---------- TASK MATERIAL ----------

Definition write_class_layout_row (w : Widths) (row : ClassLayoutRow) : list Z :=
  le_bytes 2 (clr_packing_size row) ++ le_bytes 4 (clr_class_size row) ++
  write_simple_idx (clr_parent row) (type_def_wide w).
Definition write_class_layout_rows (b : MetadataBuilder) (w : Widths) : list Z :=
  write_sorted_rows clr_parent (write_class_layout_row w) (t_class_layout b).

Definition write_field_layout_row (w : Widths) (row : FieldLayoutRow) : list Z :=
  le_bytes 4 (flr_offset row) ++ write_simple_idx (flr_field row) (field_wide w).
Definition write_field_layout_rows (b : MetadataBuilder) (w : Widths) : list Z :=
  write_sorted_rows flr_field (write_field_layout_row w) (t_field_layout b).

Definition write_standalone_sig_row (w : Widths) (row : StandAloneSigRow) : list Z :=
  write_heap_idx (ssr_signature row) (blob_wide w).
Definition write_standalone_sig_rows (b : MetadataBuilder) (w : Widths) : list Z :=
  write_rows (write_standalone_sig_row w) (t_standalone_sig b).

Definition write_module_ref_row (w : Widths) (row : ModuleRefRow) : list Z :=
  write_heap_idx (mrr_name row) (str_wide w).
Definition write_module_ref_rows (b : MetadataBuilder) (w : Widths) : list Z :=
  write_rows (write_module_ref_row w) (t_module_ref b).

Definition write_type_spec_row (w : Widths) (row : TypeSpecRow) : list Z :=
  write_heap_idx (tsr_signature row) (blob_wide w).
Definition write_type_spec_rows (b : MetadataBuilder) (w : Widths) : list Z :=
  write_rows (write_type_spec_row w) (t_type_spec b).

Definition write_impl_map_row (w : Widths) (row : ImplMapRow) : list Z :=
  le_bytes 2 (imr_mapping_flags row) ++
  write_coded_idx (imr_member_forwarded row) (member_forwarded_wide w) ++
  write_heap_idx (imr_import_name row) (str_wide w) ++
  write_simple_idx (imr_import_scope row) (module_ref_wide w).
Definition write_impl_map_rows (b : MetadataBuilder) (w : Widths) : list Z :=
  write_sorted_rows imr_member_forwarded (write_impl_map_row w) (t_impl_map b).

Definition write_field_rva_row (w : Widths) (row : FieldRvaRow) : list Z :=
  le_bytes 4 (frr_rva row) ++ write_simple_idx (frr_field row) (field_wide w).
Definition write_field_rva_rows (b : MetadataBuilder) (w : Widths) : list Z :=
  write_sorted_rows frr_field (write_field_rva_row w) (t_field_rva b).

Definition write_assembly_row (w : Widths) (row : AssemblyRow) : list Z :=
  le_bytes 4 (asr_hash_alg_id row) ++ le_bytes 2 (asr_major row) ++ le_bytes 2 (asr_minor row) ++
  le_bytes 2 (asr_build row) ++ le_bytes 2 (asr_revision row) ++ le_bytes 4 (asr_flags row) ++
  write_heap_idx (asr_public_key row) (blob_wide w) ++
  write_heap_idx (asr_name row) (str_wide w) ++ write_heap_idx (asr_culture row) (str_wide w).
Definition write_assembly_rows (b : MetadataBuilder) (w : Widths) : list Z :=
  write_rows (write_assembly_row w) (t_assembly b).

Definition write_assembly_ref_row (w : Widths) (row : AssemblyRefRow) : list Z :=
  le_bytes 2 (arr_major row) ++ le_bytes 2 (arr_minor row) ++ le_bytes 2 (arr_build row) ++
  le_bytes 2 (arr_revision row) ++ le_bytes 4 (arr_flags row) ++
  write_heap_idx (arr_public_key_or_token row) (blob_wide w) ++
  write_heap_idx (arr_name row) (str_wide w) ++ write_heap_idx (arr_culture row) (str_wide w) ++
  write_heap_idx (arr_hash_value row) (blob_wide w).
Definition write_assembly_ref_rows (b : MetadataBuilder) (w : Widths) : list Z :=
  write_rows (write_assembly_ref_row w) (t_assembly_ref b).

Definition write_generic_param_row (w : Widths) (row : GenericParamRow) : list Z :=
  le_bytes 2 (gpr_number row) ++ le_bytes 2 (gpr_flags row) ++
  write_coded_idx (gpr_owner row) (type_or_method_def_wide w) ++
  write_heap_idx (gpr_name row) (str_wide w).
Definition write_generic_param_rows (b : MetadataBuilder) (w : Widths) : list Z :=
  concat (map (write_generic_param_row w)
    (sort_by_key pair_leb (fun r => (gpr_owner r, gpr_number r)) (t_generic_param b))).

Definition write_method_spec_row (w : Widths) (row : MethodSpecRow) : list Z :=
  write_coded_idx (msr_method row) (method_def_or_ref_wide w) ++
  write_heap_idx (msr_instantiation row) (blob_wide w).
Definition write_method_spec_rows (b : MetadataBuilder) (w : Widths) : list Z :=
  write_rows (write_method_spec_row w) (t_method_spec b).

(** ** The table stream *)

Definition table_rowcounts (sizes : RowCounts) : list (Z * Z) :=
  [(TABLE_MODULE, n_module sizes); (TABLE_TYPE_REF, n_type_ref sizes);
   (TABLE_TYPE_DEF, n_type_def sizes); (TABLE_FIELD, n_field sizes);
   (TABLE_METHOD_DEF, n_method_def sizes); (TABLE_PARAM, n_param sizes);
   (TABLE_INTERFACE_IMPL, n_interface_impl sizes); (TABLE_MEMBER_REF, n_member_ref sizes);
   (TABLE_CONSTANT, n_constant sizes); (TABLE_CUSTOM_ATTRIBUTE, n_custom_attribute sizes);
   (TABLE_CLASS_LAYOUT, n_class_layout sizes); (TABLE_FIELD_LAYOUT, n_field_layout sizes);
   (TABLE_STAND_ALONE_SIG, n_standalone_sig sizes); (TABLE_EVENT_MAP, n_event_map sizes);
   (TABLE_EVENT, n_event sizes); (TABLE_PROPERTY_MAP, n_property_map sizes);
   (TABLE_PROPERTY, n_property sizes); (TABLE_METHOD_SEMANTICS, n_method_semantics sizes);
   (TABLE_METHOD_IMPL, n_method_impl sizes); (TABLE_MODULE_REF, n_module_ref sizes);
   (TABLE_TYPE_SPEC, n_type_spec sizes); (TABLE_IMPL_MAP, n_impl_map sizes);
   (TABLE_FIELD_RVA, n_field_rva sizes); (TABLE_ASSEMBLY, n_assembly sizes);
   (TABLE_ASSEMBLY_REF, n_assembly_ref sizes); (TABLE_GENERIC_PARAM, n_generic_param sizes);
   (TABLE_METHOD_SPEC, n_method_spec sizes)].

(** The bits of the tables that have rows, and those of them that are written sorted. *)
Definition valid_mask (counts : list (Z * Z)) : Z :=
  foldl (fun valid '(id, count) => if 0 <? count then Z.lor valid (Z.shiftl 1 id) else valid) 0 counts.

Definition sorted_mask (counts : list (Z * Z)) : Z :=
  foldl (fun sorted '(id, count) =>
    if (0 <? count) && bool_decide (id ∈ SORTED_TABLES) then Z.lor sorted (Z.shiftl 1 id) else sorted)
    0 counts.

Definition serialize_tables (b : MetadataBuilder) (sizes : RowCounts) (widths : Widths) : list Z :=
  let counts := table_rowcounts sizes in
  le_bytes 4 0 ++ [2; 0; heap_sizes widths; 1] ++ le_bytes 8 (valid_mask counts) ++
  le_bytes 8 (sorted_mask counts) ++
  concat (map (fun '(_, count) => if 0 <? count then le_bytes 4 count else []) counts) ++
  write_module_rows b widths ++ write_type_ref_rows b widths ++ write_type_def_rows b widths ++
  write_field_rows b widths ++ write_method_def_rows b widths ++ write_param_rows b widths ++
  write_interface_impl_rows b widths ++ write_member_ref_rows b widths ++
  write_constant_rows b widths ++ write_custom_attribute_rows b widths ++
  write_class_layout_rows b widths ++ write_field_layout_rows b widths ++
  write_standalone_sig_rows b widths ++ write_event_map_rows b widths ++
  write_event_rows b widths ++ write_property_map_rows b widths ++ write_property_rows b widths ++
  write_method_semantics_rows b widths ++ write_method_impl_rows b widths ++
  write_module_ref_rows b widths ++ write_type_spec_rows b widths ++
  write_impl_map_rows b widths ++ write_field_rva_rows b widths ++ write_assembly_rows b widths ++
  write_assembly_ref_rows b widths ++ write_generic_param_rows b widths ++
  write_method_spec_rows b widths.

(** ** The metadata root *)

Definition pad4 (bytes : list Z) : list Z :=
  bytes ++ replicate (Z.to_nat (- len bytes mod 4)) 0.

(** The bytes of an ASCII string. *)
Definition ascii_bytes (s : string) : list Z :=
  map (fun c => Z.of_nat (Ascii.nat_of_ascii c)) (String.list_ascii_of_string s).

(** A name and its terminator, padded. *)
Definition padded_name (s : string) : list Z := pad4 (ascii_bytes s ++ [0]).

Definition VERSION : string := "v4.0.30319".

(** The headers of streams laid out from [running]: offset, size and name. *)
Fixpoint stream_headers (running : Z) (streams : list (string * list Z)) : list Z :=
  match streams with
  | [] => []
  | (name, bytes) :: streams =>
      le_bytes 4 running ++ le_bytes 4 (len bytes) ++ padded_name name ++
      stream_headers (running + len bytes) streams
  end.

Definition metadata_streams (b : MetadataBuilder) : list (string * list Z) :=
  let sizes := row_counts b in
  let widths := compute_widths sizes (h_strings b) (h_blobs b) (h_guids b) in
  [("#~", pad4 (serialize_tables b sizes widths)); ("#Strings", pad4 (heap_data (h_strings b)));
   ("#US", pad4 (heap_data (h_user_strings b))); ("#GUID", pad4 (h_guids b));
   ("#Blob", pad4 (heap_data (h_blobs b)))]%string.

----------

▸ **AIM OF THE EXERCISE**: What are the lines, exactly as written above, from the line with "write_standalone_sig_rows b widths" to the line with "write_impl_map_rows b widths", both included? Output only those.

▸ **WRITTEN ANSWER**:
  write_standalone_sig_rows b widths ++ write_event_map_rows b widths ++
  write_event_rows b widths ++ write_property_map_rows b widths ++ write_property_rows b widths ++
  write_method_semantics_rows b widths ++ write_method_impl_rows b widths ++
  write_module_ref_rows b widths ++ write_type_spec_rows b widths ++
  write_impl_map_rows b widths ++ write_field_rva_rows b widths ++ write_assembly_rows b widths ++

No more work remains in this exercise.